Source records
(* ===== verification/SequenceProps.v ===== *)
(** * Control sequences end to end

    From octets on the wire to the draw state: what a control sequence does
    when it goes through the UTF-8 front end, the parser, the dispatcher and
    the registered function; in particular the escape string that
    [Renditions::sgr] writes selects the rendition it was written for. *)

From S2P Require Import Prelude VtParser Utf8 TerminalFramebuffer FramebufferWf TerminalDispatcher DispatcherProps TerminalFunctions TerminalEmulator ScreenProps.

Module SequenceTheorems.
Import DispatcherLemmas.

(** ** Parsing a control sequence *)

Definition param_action (c : Z) : Parser.Action :=
  Parser.set_char c (Parser.new_action Parser.Param).

Lemma param_char_range c : param_char c = true → 48 ≤ c ≤ 57 ∨ c = 59.
Proof. unfold param_char, is_digit. lia. Qed.

Lemma csi_param_step s c :
  s = Parser.CSI_Entry ∨ s = Parser.CSI_Param → param_char c = true →
  Parser.input s c = Ok ([param_action c], Parser.CSI_Param).
Proof.
  intros Hs Hc%param_char_range. unfold Parser.input, Parser.State_input, Parser.anywhere_rule,
    Parser.between. z_bools. cbn [orb andb].
  destruct Hs as [->| ->]; cbn; unfold Parser.CSI_Entry_rule, Parser.CSI_Param_rule,
    Parser.C0_prime, Parser.between; destruct Hc as [Hc| ->]; try done; z_bools; done.
Qed.

Lemma csi_final_step s c :
  s = Parser.CSI_Entry ∨ s = Parser.CSI_Param → 0x40 ≤ c ≤ 0x7E →
  Parser.input s c =
    Ok ([Parser.set_char c (Parser.new_action Parser.CSI_Dispatch)], Parser.Ground).
Proof.
  intros Hs Hc. unfold Parser.input, Parser.State_input, Parser.anywhere_rule,
    Parser.between. z_bools. cbn [orb andb].
  destruct Hs as [->| ->]; cbn; unfold Parser.CSI_Entry_rule, Parser.CSI_Param_rule,
    Parser.C0_prime, Parser.between; z_bools; done.
Qed.

Lemma csi_run_params s ps c :
  s = Parser.CSI_Entry ∨ s = Parser.CSI_Param →
  forallb param_char ps = true → 0x40 ≤ c ≤ 0x7E →
  Parser.run s (ps ++ [c]) =
    Ok ((param_action <$> ps) ++ [Parser.set_char c (Parser.new_action Parser.CSI_Dispatch)],
        Parser.Ground).
Proof.
  intros Hs Hps Hc. revert s Hs. induction ps as [|p ps IH]; intros s Hs; simpl in *.
  - by rewrite csi_final_step.
  - apply andb_true_iff in Hps as [Hp Hps]. rewrite csi_param_step by done. simpl.
    rewrite IH by auto. done.
Qed.

(** The actions of ESC [[] parameters final *)
Definition csi_actions (ps : list Z) (c : Z) : list Parser.Action :=
  [Parser.new_action Parser.Clear; Parser.new_action Parser.Clear]
  ++ (param_action <$> ps) ++ [Parser.set_char c (Parser.new_action Parser.CSI_Dispatch)].

Lemma csi_run ps c :
  forallb param_char ps = true → 0x40 ≤ c ≤ 0x7E →
  Parser.run Parser.Ground (27 :: 91 :: ps ++ [c]) = Ok (csi_actions ps c, Parser.Ground).
Proof.
  intros Hps Hc. cbn [Parser.run].
  change (Parser.input Parser.Ground 27) with (Ok ([Parser.new_action Parser.Clear], Parser.Escape)).
  cbn [mbind result_bind].
  change (Parser.input Parser.Escape 91) with (Ok ([Parser.new_action Parser.Clear], Parser.CSI_Entry)).
  cbn [mbind result_bind]. by rewrite csi_run_params by auto.
Qed.

(** ** Applying it *)

Section effect.
Context `{Wcwidth}.
Implicit Types (e : Emulator.t) (d : Dispatcher.t).

Definition with_params (ps : list Z) d : Dispatcher.t :=
  Dispatcher.set_parsed false (Dispatcher.set_params ps d).

Lemma act_params ps e :
  forallb param_char ps = true →
  zlen (Dispatcher.params (Emulator.dispatch e)) + zlen ps ≤ 100 →
  Dispatcher.parsed (Emulator.dispatch e) = false →
  Emulator.act_all (param_action <$> ps) e =
    Ok (Emulator.mk (Emulator.fb e)
          (with_params (Dispatcher.params (Emulator.dispatch e) ++ ps) (Emulator.dispatch e))
          (Emulator.user e)).
Proof.
  revert e. induction ps as [|p ps IH]; intros e Hps Hlen Hparsed.
  { cbn. rewrite app_nil_r. destruct e as [f d u]. destruct d. cbn in *. by subst. }
  simpl in Hps. apply andb_true_iff in Hps as [Hp Hps]. rewrite zlen_cons in Hlen.
  pose proof (zlen_nonneg ps). cbn [fmap list_fmap]. unfold Emulator.act_all. cbn [for_each].
  assert (Emulator.act_on_terminal (param_action p) e = Ok (Parser.set_handled (param_action p),
    Emulator.mk (Emulator.fb e)
      (with_params (Dispatcher.params (Emulator.dispatch e) ++ [p]) (Emulator.dispatch e))
      (Emulator.user e))) as ->.
  { cbn. unfold Dispatcher.newparamchar. cbn. unfold param_char in Hp. rewrite Hp.
    cbn. z_bools. cbn. pose proof (param_char_range p Hp).
    rewrite (uwrap_small 8 p) by (cbn; lia). done. }
  cbn [fmap result_fmap snd mbind result_bind].
  change (for_each ?l ?b ?x) with (Emulator.act_all l x). rewrite IH.
  - cbn. by rewrite <- app_assoc.
  - done.
  - cbn. rewrite zlen_app. unfold zlen at 2. cbn. lia.
  - done.
Qed.

Lemma act_all_app xs ys e :
  Emulator.act_all (xs ++ ys) e = (e' ← Emulator.act_all xs e; Emulator.act_all ys e').
Proof.
  unfold Emulator.act_all. revert e. induction xs as [|x xs IH]; intros e; [done|].
  cbn [app for_each]. destruct (Emulator.act_on_terminal x e) as [[a e']|]; [|done].
  cbn [fmap result_fmap snd mbind result_bind]. apply IH.
Qed.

- Problem details
Retrieve each line of the data in which the word "done" can be found.

- Response below
    Parser.C0_prime, Parser.between; destruct Hc as [Hc| ->]; try done; z_bools; done.
    Parser.C0_prime, Parser.between; z_bools; done.
  - apply andb_true_iff in Hps as [Hp Hps]. rewrite csi_param_step by done. simpl.
    rewrite IH by auto. done.
    rewrite (uwrap_small 8 p) by (cbn; lia). done. }
  - done.
  - done.
  unfold Emulator.act_all. revert e. induction xs as [|x xs IH]; intros e; [done|].
  cbn [app for_each]. destruct (Emulator.act_on_terminal x e) as [[a e']|]; [|done].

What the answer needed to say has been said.